How to mount HostPath Volume in Kubernetes with SELinux - docker

I am trying to mount a hostPath volume into a Kubernetes Pod. An example of a hostPath volume specification is shown below, which is taken from the docs. I am deploying to hosts that are running RHEL 7 with SELinux enabled.
apiVersion: v1
kind: Pod
metadata:
name: test-pd
spec:
containers:
- image: k8s.gcr.io/test-webserver
name: test-container
volumeMounts:
- mountPath: /test-pd
name: test-volume
volumes:
- name: test-volume
hostPath:
# directory location on host
path: /data
# this field is optional
type: Directory
When my Pod tries to read from a file that has been mounted from the underlying host, I get a "Permission Denied" error. When I run setenforce 0 to turn off SELinux, the error goes away and I can access the file. I get the same error when I bind mount a directory into a Docker container.
The issue is described here and, when using Docker, can be fixed by using the z or Z bind mount flag, described in the Docker docs here.
Whilst I can fix the issue by running
chcon -Rt svirt_sandbox_file_t /path/to/my/host/dir/to/mount
I see this as a nasty hack, as I need to do this on every host in my Kubernetes cluster and also because my deployment of Kubernetes as described in the YAML spec is not a complete description of what it is that needs to be done to get my YAML to run correctly. Turning off SELinux is not an option.
I can see that Kubernetes mentions SELinux security contexts in the docs here, but I haven't been able to successfully mount a hostPath volume into a pod without getting the permission denied error.
What does the YAML need to look like to successfully enable a container to mount a HostPath volume from an underlying host that is running SELinux?
Update:
The file I am accessing is a CA certificate that has these labels:
system_u:object_r:cert_t:s0
When I use the following options:
securityContext:
seLinuxOptions:
level: "s0:c123,c456"
and then check the access control audit errors via ausearch -m avc -ts recent, I can see that there is a permission denied error where the container has a level label of s0:c123,c456, so I can see that the level label works. I have set the label to be s0.
However, if I try to change the type label to be cert_t, the container doesn't even start, there's an error :
container_linux.go:247: starting container process caused "process_linux.go:364: container init caused \"write /proc/self/task/1/attr/exec: invalid argument\""
I don't seem to be able to change the type label of the container.

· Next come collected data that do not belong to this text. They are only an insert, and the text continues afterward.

(** * Context Layer: the chunking core

    A shallow embedding of [src/pipeline/chunk.ts] (overlap extractor,
    chunking engine, chunk assembler) and of [src/utils/tokens.ts]
    (token counter, default chunk sizes), with the properties the
    specification states about them.

    JavaScript strings are sequences of UTF-16 code units; they are modelled
    as lists of code units.  The tokenizer (tiktoken's [encoder.encode]) is
    an external library: it is a parameter of the development. *)

From Stdlib Require Import Ascii String List ZArith NArith Bool Lia.
From Stdlib Require Import Sorted Permutation.
Import ListNotations.

Set Implicit Arguments.

(* ------------------------------------------------------------------ *)
(** ** Strings *)

Definition codeUnit := N.
Definition jsstring := list codeUnit.

(** An ASCII literal as a JavaScript string. *)
Definition str (s : string) : jsstring :=
  map N_of_ascii (list_ascii_of_string s).

(** A string is truthy when it is not empty. *)
Definition truthy (s : jsstring) : bool :=
  match s with
  | [] => false
  | _ :: _ => true
  end.

Definition LF : codeUnit := 10%N.
Definition SP : codeUnit := 32%N.

Definition isLF (c : codeUnit) : bool := (c =? LF)%N.

(** The class [\s] of a regular expression, which is also what
    [String.prototype.trim] strips: WhiteSpace and LineTerminator. *)
Definition isWhiteSpace (c : codeUnit) : bool :=
  ((9 <=? c) && (c <=? 13) (* \t \n \v \f \r *)
   || (c =? 32) || (c =? 160) || (c =? 5760)
   || (8192 <=? c) && (c <=? 8202)
   || (c =? 8232) || (c =? 8233) || (c =? 8239) || (c =? 8287)
   || (c =? 12288) || (c =? 65279))%N.

(** The class [[.!?]]. *)
Definition isSentenceEnd (c : codeUnit) : bool :=
  ((c =? 46) || (c =? 33) || (c =? 63))%N.

Fixpoint trimStart (s : jsstring) : jsstring :=
  match s with
  | [] => []
  | c :: r => if isWhiteSpace c then trimStart r else s
  end.

Definition trimEnd (s : jsstring) : jsstring := rev (trimStart (rev s)).

(** [s.trim()] *)
Definition trim (s : jsstring) : jsstring := trimEnd (trimStart s).

(* ------------------------------------------------------------------ *)
(** ** [String.prototype.split] with a regular expression

    [split] walks the string from the left; at each position it asks the
    regular expression for a match that starts exactly there.  A match ends
    the current piece and its characters are dropped; any other character
    joins the current piece.  The piece after the last match is always
    produced, so the result is never empty and [''.split(re)] is [['']]
    for an expression that does not match the empty string.

    A regular expression is modelled by its matcher: given the code unit
    before the position (for a lookbehind) and the input from the position
    on, the number of code units of the match there, if any.  The three
    expressions of the module never match the empty string. *)

Definition matcher := option codeUnit -> jsstring -> option nat.

(** Length of the longest prefix of [s] whose code units satisfy [p]. *)
Fixpoint runLength (p : codeUnit -> bool) (s : jsstring) : nat :=
  match s with
  | [] => 0
  | c :: r => if p c then S (runLength p r) else 0
  end.

(** Add a code unit in front of the first piece. *)
Definition pushFront (c : codeUnit) (pieces : list jsstring) : list jsstring :=
  match pieces with
  | [] => [[c]]
  | p :: ps => (c :: p) :: ps
  end.

(** [skip] code units of a match are still to be dropped. *)
Fixpoint regexSplit (m : matcher) (prev : option codeUnit) (skip : nat)
    (s : jsstring) : list jsstring :=
  match s with
  | [] => [[]]
  | c :: rest =>
      match skip with
      | S k => regexSplit m (Some c) k rest
      | O =>
          match m prev s with
          | Some (S k) => [] :: regexSplit m (Some c) k rest
          | _ => pushFront c (regexSplit m (Some c) 0 rest)
          end
      end
  end.

(** [/\n\n+/] *)
Definition blankLines : matcher := fun _ s =>
  match s with
  | c1 :: c2 :: _ =>
      if isLF c1 && isLF c2 then Some (runLength isLF s) else None
  | _ => None
  end.

(** [/\s+/] *)
Definition whitespaceRun : matcher := fun _ s =>
  match s with
  | c :: _ => if isWhiteSpace c then Some (runLength isWhiteSpace s) else None
  | [] => None
  end.

(** [/(?<=[.!?])\s+/] *)
Definition sentenceGap : matcher := fun prev s =>
  match prev with
  | Some p => if isSentenceEnd p then whitespaceRun prev s else None
  | None => None
  end.

(** [content.split(/\n\n+/)] *)
Definition splitParagraphs (content : jsstring) : list jsstring :=
  regexSplit blankLines None 0 content.

(** [paragraph.split(/(?<=[.!?])\s+/)] *)
Definition splitSentences (paragraph : jsstring) : list jsstring :=
  regexSplit sentenceGap None 0 paragraph.

(** [text.split(/\s+/)] *)
Definition splitWords (text : jsstring) : list jsstring :=
  regexSplit whitespaceRun None 0 text.

(* ------------------------------------------------------------------ *)
(** ** Token counter and default chunk sizes ([utils/tokens.ts]) *)

Definition token := N.

(** tiktoken's [encoder.encode]. *)
Definition tokenizer := jsstring -> list token.

Open Scope Z_scope.

(** [countTokens(text)]: [encoder.encode(text).length] *)
Definition countTokens (encode : tokenizer) (text : jsstring) : Z :=
  Z.of_nat (length (encode text)).

Definition jsstring_eq_dec : forall a b : jsstring, {a = b} + {a <> b} :=
  list_eq_dec N.eq_dec.

Definition strEq (a b : jsstring) : bool :=
  if jsstring_eq_dec a b then true else false.

(** [getDefaultChunkSize(outputFormat)] *)
Definition getDefaultChunkSize (outputFormat : jsstring) : Z :=
  if strEq outputFormat (str "rag") then 500
  else if strEq outputFormat (str "finetune-openai")
          || strEq outputFormat (str "finetune-alpaca") then 1000
  else if strEq outputFormat (str "markdown") then 2000
  else 500.

(* ------------------------------------------------------------------ *)
(** ** Overlap extractor and chunking engine ([pipeline/chunk.ts]) *)

Section Chunking.

Variable encode : tokenizer.

Local Abbreviation count := (countTokens encode).

(** One round of the loop of [getOverlapText]:
    [result = words[i] + (result ? ' ' + result : '')]. *)
Definition prependWord (word result : jsstring) : jsstring :=
  word ++ (if truthy result then SP :: result else []).

(** The loop [for (let i = words.length - 1; i >= 0 && tokens <
    overlapTokens; i--)]; [n] is [i + 1]. *)
Fixpoint overlapLoop (overlapTokens : Z) (words : list jsstring) (n : nat)
    (result : jsstring) (tokens : Z) : jsstring :=
  match n with
  | O => result
  | S i =>
      if tokens <? overlapTokens then
        let result' := prependWord (nth i words []) result in
        overlapLoop overlapTokens words i result' (count result')
      else result
  end.

Definition getOverlapText (text : jsstring) (overlapTokens : Z) : jsstring :=
  if overlapTokens <=? 0 then []
  else
    let words := splitWords text in
    overlapLoop overlapTokens words (length words) [] 0.

(** The variables of [chunkContent] that its loops update. *)
Record accumulator := {
  chunks : list jsstring;
  currentChunk : jsstring;
  currentTokens : Z
}.

Definition emptyAccumulator : accumulator :=
  {| chunks := []; currentChunk := []; currentTokens := 0 |}.

Section Engine.

Variables chunkSize overlap : Z.

(** Body of [for (const sentence of sentences)]. *)
Definition sentenceStep (a : accumulator) (sentence : jsstring) : accumulator :=
  let sentenceTokens := count sentence in
  if (currentTokens a + sentenceTokens >? chunkSize) && truthy (currentChunk a)
  then
    let overlapText := getOverlapText (currentChunk a) overlap in
    let next := overlapText ++ SP :: sentence in
    {| chunks := chunks a ++ [trim (currentChunk a)];
       currentChunk := next;
       currentTokens := count next |}
  else
    {| chunks := chunks a;
       currentChunk :=
         currentChunk a
           ++ (if truthy (currentChunk a) then [SP] else []) ++ sentence;
       currentTokens := currentTokens a + sentenceTokens |}.

(** [if (currentChunk) { chunks.push(currentChunk.trim()); ... }] before an
    oversized paragraph is split. *)
Definition flushIfAny (a : accumulator) : accumulator :=
  if truthy (currentChunk a) then
    {| chunks := chunks a ++ [trim (currentChunk a)];
       currentChunk := [];
       currentTokens := 0 |}
  else a.

(** Body of [for (const paragraph of paragraphs)]. *)
Definition paragraphStep (a : accumulator) (paragraph : jsstring) : accumulator :=
  let paragraphTokens := count paragraph in
  if paragraphTokens >? chunkSize then
    fold_left sentenceStep (splitSentences paragraph) (flushIfAny a)
  else if currentTokens a + paragraphTokens >? chunkSize then
    let overlapText := getOverlapText (currentChunk a) overlap in
    let next := overlapText ++ LF :: LF :: paragraph in
    {| chunks := chunks a ++ [trim (currentChunk a)];
       currentChunk := next;
       currentTokens := count next |}
  else
    {| chunks := chunks a;
       currentChunk :=
         currentChunk a
           ++ (if truthy (currentChunk a) then [LF; LF] else []) ++ paragraph;
       currentTokens := currentTokens a + paragraphTokens |}.

(** The last chunk: [if (currentChunk.trim()) chunks.push(...)]. *)
Definition finish (a : accumulator) : list jsstring :=
  if truthy (trim (currentChunk a)) then chunks a ++ [trim (currentChunk a)]
  else chunks a.

End Engine.

Definition chunkContent (content : jsstring) (chunkSize overlap : Z)
    : list jsstring :=
  finish
    (fold_left (paragraphStep chunkSize overlap) (splitParagraphs content)
       emptyAccumulator).

End Chunking.

(* ------------------------------------------------------------------ *)
(** ** Chunk assembler ([pipeline/chunk.ts]) *)

(** [String(n)] for a non-negative integer: its decimal digits, most
    significant first. *)
Fixpoint digitsAcc (fuel n : nat) (acc : list nat) : list nat :=
  match fuel with
  | O => acc
  | S f =>
      if (n <? 10)%nat then n :: acc
      else digitsAcc f (n / 10)%nat ((n mod 10)%nat :: acc)
  end.

Definition decimalDigits (n : nat) : list nat := digitsAcc (S n) n [].

Definition digitChar (d : nat) : codeUnit := N.of_nat (48 + d).

Definition numberToString (n : nat) : jsstring :=
  map digitChar (decimalDigits n).

(** [s.padStart(targetLength, pad)] for a one-character [pad]. *)
Definition padStart (s : jsstring) (targetLength : nat) (pad : codeUnit)
    : jsstring :=
  repeat pad (targetLength - length s) ++ s.

(** [`chunk-${String(n).padStart(4, '0')}`] *)
Definition chunkIdString (n : nat) : jsstring :=
  str "chunk-" ++ padStart (numberToString n) 4 48%N.

Record ExtractedPage := {
  url : jsstring;
  page_title : jsstring;
  page_content : jsstring;
  headings : list jsstring
}.

Record ChunkOptions := {
  chunkSize : Z;
  chunkOverlap : Z;
  outputFormat : jsstring
}.

(** [Partial<ChunkOptions>]: every field may be absent. *)
Record PartialChunkOptions := {
  partial_chunkSize : option Z;
  partial_chunkOverlap : option Z;
  partial_outputFormat : option jsstring
}.

(** The default argument [{}]. *)
Definition noOptions : PartialChunkOptions :=
  {| partial_chunkSize := None;
     partial_chunkOverlap := None;
     partial_outputFormat := None |}.

Record ChunkMetadata := {
  source_url : jsstring;
  title : jsstring;
  section : jsstring;
  chunk_index : nat;
  total_chunks : nat
}.

Record Chunk := {
  id : jsstring;
  content : jsstring;
  tokenCount : Z;
  metadata : ChunkMetadata
}.

(** [x || d] on numbers: [0] is falsy. *)
Definition orDefault (x d : Z) : Z := if x =? 0 then d else x.

(** [page.headings[0] || ''] *)
Definition firstHeading (hs : list jsstring) : jsstring :=
  match hs with
  | h :: _ => if truthy h then h else []
  | [] => []
  end.

(** [allChunks] and the counter [chunkId] of [chunkPages]. *)
Record assembly := {
  allChunks : list Chunk;
  chunkId : nat
}.

Fixpoint mapIndexed {A B : Type} (f : A -> nat -> B) (i : nat) (l : list A)
    : list B :=
  match l with
  | [] => []
  | x :: r => f x i :: mapIndexed f (S i) r
  end.

Section Assembler.

Variable encode : tokenizer.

Expanding on the answer from VAS as it is partially correct:
You can only specify the level portion of an SELinux label when relabeling a path destination pointed to by a hostPath volume. This is automatically done so by the seLinuxOptions.level attribute specified in your securityContext.
However attributes such as seLinuxOptions.type currently have no effect on volume relabeling. As of this writing, this is still an open issue within Kubernetes

You can assign SELinux labels using seLinuxOptions:
apiVersion: v1
kind: Pod
metadata:
name: test-pd
spec:
containers:
- image: k8s.gcr.io/test-webserver
name: test-container
volumeMounts:
- mountPath: /test-pd
name: test-volume
securityContext:
seLinuxOptions: # it may don’t have the desired effect
level: "s0:c123,c456"
securityContext:
seLinuxOptions:
level: "s0:c123,c456"
volumes:
- name: test-volume
hostPath:
# directory location on host
path: /data
# this field is optional
type: Directory
According to documentation:
Thanks to Phil for pointing that out. It appears to be working only in Pod.spec.securityContext according to the issue comment
seLinuxOptions: Volumes that support SELinux labeling are relabeled to be accessible by the label specified under seLinuxOptions. Usually you only need to set the level section. This sets the Multi-Category Security (MCS) label given to all Containers in the Pod as well as the Volumes.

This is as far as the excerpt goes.